Vaughn v. State

The correctness of the conclusion expressed in the original opinion is assailed upon the proposition that in the offense under consideration the element of knowledge is not involved. The statute in force supplants an older one in which knowledge was expressly made an element. See Art. 430, Acts of 1895; Teague v. State, 25 Texas Crim. App., 577. The omission of this element in the new statute, Article 704, Penal Code, implies an intent that in future prosecution it should not be incumbent upon the State to allege or prove guilty knowledge with reference to the affirmative acts prohibited. This principle would go in the enforcement of this law to the same extent that it does with reference to other statutes in which the elements of intent or guilty knowledge are absent. In the construction of the statutes of this character, i.e., those in which neither guilty knowledge nor intent were made by statute essential elements, the American courts have expressed divergent views. See Wharton's Crim. Law. Vol. 1, Sec. 112. The rule in Texas has been affected by Article 46 and 47 of the Penal Code also. In Article 46 it is provided:

"No mistake of law excuses one committing an offense; but, if a person laboring under a mistake, as to a particular fact, shall do an act which would otherwise be criminal, he is guilty of no offense." and Article 47 is as follows:

"The mistake as to fact which will excuse, under the preceding article, must be such that the person so acting under a mistake would have been excusable had his conjecture as to the fact been correct; and it must also be such mistake as does not arise from a want of proper care on the part of the person committing the offense."

Our statute on bigamy is one in which the elements of guilty knowledge and intent were omitted, but it has been held since an early date that the statutes quoted above were to be considered in a prosecution for this offense, and would the mistake appearing have the effect of relieving the offender from the criminal consequences of the unlawful marriage. Watson v. State, 13 Texas Crim. App., 76; Alonzo v. State, 15 Texas Crim. App., 378; Hildreth v. State, 19 Texas Crim. App., 195.

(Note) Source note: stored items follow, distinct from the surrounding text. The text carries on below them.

Lemma NoDup_prefix_keys : NoDup prefix_keys.
Proof. refine (bool_decide_unpack _ _). vm_compute. exact I. Qed.

Lemma malloc_fresh {A} (h : gmap Z A) : h !! malloc h = None ∧ malloc h ≠ 0.
Proof.
  unfold malloc. set (m := foldr Z.max 0 (map_to_list h).*1).
  assert (∀ (l : list Z), 0 ≤ foldr Z.max 0 l ∧ ∀ x, x ∈ l → x ≤ foldr Z.max 0 l) as Hmax.
  { induction l as [|y l [IH1 IH2]]; simpl; [split; [lia|by intros ? ?%not_elem_of_nil]|].
    split; [lia|]. intros x [->|Hx%IH2]%elem_of_cons; lia. }
  destruct (Hmax (map_to_list h).*1) as [H0 Hle]. fold m in H0, Hle. split; [|lia].
  destruct (h !! (m + 1)) as [a|] eqn:E; [|done].
  assert (m + 1 ≤ m); [|lia]. apply Hle. apply list_elem_of_fmap.
  exists (m + 1, a). split; [done|]. by apply elem_of_map_to_list.
Qed.

Section counting.
Context {J : Type} `{JudyLLaws J}.
Implicit Types (j : J).

Lemma count_same j j' ks :
  (∀ k, is_Some (JLG j' k) ↔ is_Some (JLG j k)) → count j' ks = count j ks.
Proof. intros Hk. unfold count. f_equal. f_equal. by apply list_filter_iff. Qed.

Lemma count_null ks : count (JL_null : J) ks = 0.
Proof.
  unfold count. induction ks as [|k ks IH]; [done|].
  rewrite filter_cons_False; [done|]. rewrite JLG_null. by intros [? ?].
Qed.

Lemma count_nonneg j ks : 0 ≤ count j ks.
Proof. unfold count. lia. Qed.

Lemma count_le j ks : count j ks ≤ Z.of_nat (length ks).
Proof. unfold count. pose proof (length_filter (λ k, is_Some (JLG j k)) ks). lia. Qed.

(** A count is zero exactly when nothing is present. *)
Lemma count_zero j ks k : count j ks = 0 → k ∈ ks → JLG j k = None.
Proof.
  unfold count. intros H0 Hk. destruct (JLG j k) eqn:E; [|done].
  assert (k ∈ filter (λ k, is_Some (JLG j k)) ks) as Hin by (apply list_elem_of_filter; eauto).
  destruct (filter _ ks); [by apply not_elem_of_nil in Hin|simpl in H0; lia].
Qed.

(** Adding one index. *)
Lemma count_add j j' ks k :
  NoDup ks → k ∈ ks → JLG j k = None → is_Some (JLG j' k) →
  (∀ k', k' ≠ k → is_Some (JLG j' k') ↔ is_Some (JLG j k')) →
  count j' ks = count j ks + 1.
Proof.
  intros Hnd Hk Hn Hs Hsame. unfold count.
  induction ks as [|x ks IH]; [by apply not_elem_of_nil in Hk|].
  apply NoDup_cons in Hnd as [Hx Hnd]. apply elem_of_cons in Hk as [->|Hk].
  - rewrite filter_cons_True, filter_cons_False; [|by rewrite Hn; intros [? ?]|done].
    simpl. assert (filter (λ k, is_Some (JLG j' k)) ks = filter (λ k, is_Some (JLG j k)) ks) as ->; [|lia].
    clear IH. induction ks as [|y ks IH]; [done|]. apply not_elem_of_cons in Hx as [Hxy Hx].
    apply NoDup_cons in Hnd as [_ Hnd]. rewrite !filter_cons, IH by done.
    destruct (decide (is_Some (JLG j' y))) as [e|e], (decide (is_Some (JLG j y))) as [e'|e'];
      try done; rewrite Hsame in e by done; done.
  - assert (x ≠ k) by (intros ->; done). rewrite !filter_cons. specialize (IH Hnd Hk).
    destruct (decide (is_Some (JLG j' x))) as [e|e], (decide (is_Some (JLG j x))) as [e'|e'];
      simpl; try lia; rewrite Hsame in e by done; done.
Qed.

Lemma u8_succ x : u8 (u8 x + 1) = u8 (x + 1).
Proof. unfold wrap. by rewrite Z.add_mod_idemp_l. Qed.

Lemma u8_pred x : u8 (u8 (x + 1) - 1) = u8 x.
Proof. unfold wrap. rewrite Zminus_mod_idemp_l. f_equal. lia. Qed.
End counting.


Section stores.
Context {J : Type} `{JudyLLaws J}.
Implicit Types (h : gmap Z (node J)) (n m : node J) (l c x : Z) (p q : list Z).

Lemma next_Some h l b c :
  next h l b = Some c ↔ ∃ n, h !! l = Some n ∧ JLG (PJLarray_branches n) b = Some c.
Proof. unfold next. rewrite bind_Some. done. Qed.

Lemma find_app h l p q : find h l (p ++ q) = c ← find h l p; find h c q.
Proof.
  revert l. induction p as [|b p IH]; intros l; simpl; [done|].
  destruct (next h l b); simpl; [apply IH|done].
Qed.

Lemma find_dom h root p x : wf h root → find h root p = Some x → is_Some (h !! x).
Proof.
  intros Hwf. assert (∀ p l, is_Some (h !! l) → find h l p = Some x → is_Some (h !! x)) as Hgen.
  { clear p. induction p as [|b p IH]; simpl; intros l Hl Hf; [by simplify_eq|].
    destruct (next h l b) as [c|] eqn:Ec; [|done]. apply (IH c); [|done].
    apply next_Some in Ec as (n & Hn & Hc).
    destruct (wf_child _ _ Hwf _ _ _ _ Hn Hc) as (_ & m & Hm & _). eauto. }
  apply Hgen. destruct (wf_root _ _ Hwf) as (r & Hr & _). eauto.
Qed.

A similar ruling was applied to the statute prohibiting one from allowing a minor to remain in a pool hall. See Article 1053, Penal Code; Simpson v. State, 58 Tex.Crim. Rep.. For other examples see Vernon's Texas Penal Code, Vol. 1, p. 26, notably among them being numerous cases applying the rule to the sale of intoxicating liquors under a mistake of fact. See Reed v. State, 53 Tex.Crim. Rep.; Covington v. State, 51 Tex. Crim. 48; Patrick v. State, 45 Tex.Crim. Rep.. *Page 259

Many cases in other states are available in which in the enforcement of the Pure Food regulations the absence of knowledge on the part of offender has been held no defense. See ruling Case Law, Vol. 11, p. 1128. In others a contrary rule has been applied; Hunter v. State, 73 American Decisions, 164.

The punishment of one for an offense when he is able to show that the act was done without guilty knowledge or intent is contrary to the general principles of criminal law. Wharton's Crim. Law, p. 141. To this principle our courts have adhered when their action was a departure from the rule prevailing in some of the other states. See Wharton's Crim. Law, Sec. 108; and the statutes mentioned, Arts. 46 and 47, give legislative emphasis to this rule. One of the sections of the statutes under consideration, Section 708, is susceptible of the construction that the Legislature intended to exempt from punishment one who committed an act violative of the statutes without knowledge. This provision provides that no dealer shall be prosecuted who can establish a guaranty signed by the jobber or manufacturer, whether in this State or another, that the article in question is not adulterated. We are unable to conclude that in enacting the Pure Food statute, the legislature intended to repeal Arts. 46 and 47 supra. At the time it was enacted there were many criminal statutes in force, some of which have been adverted to, in which guilty knowledge was not made an element of the offense, and these statutes, as above pointed out, notably in the intoxicating liquor statute, have been construed by the courts as not repealing the statutes recognizing a mistake of fact as a defense. The general and well recognized rule, that in the enactment of statutes the previous construction by the courts of laws similarly framed, is presumed to have been adopted in the absence of some declaration showing a contrary intent.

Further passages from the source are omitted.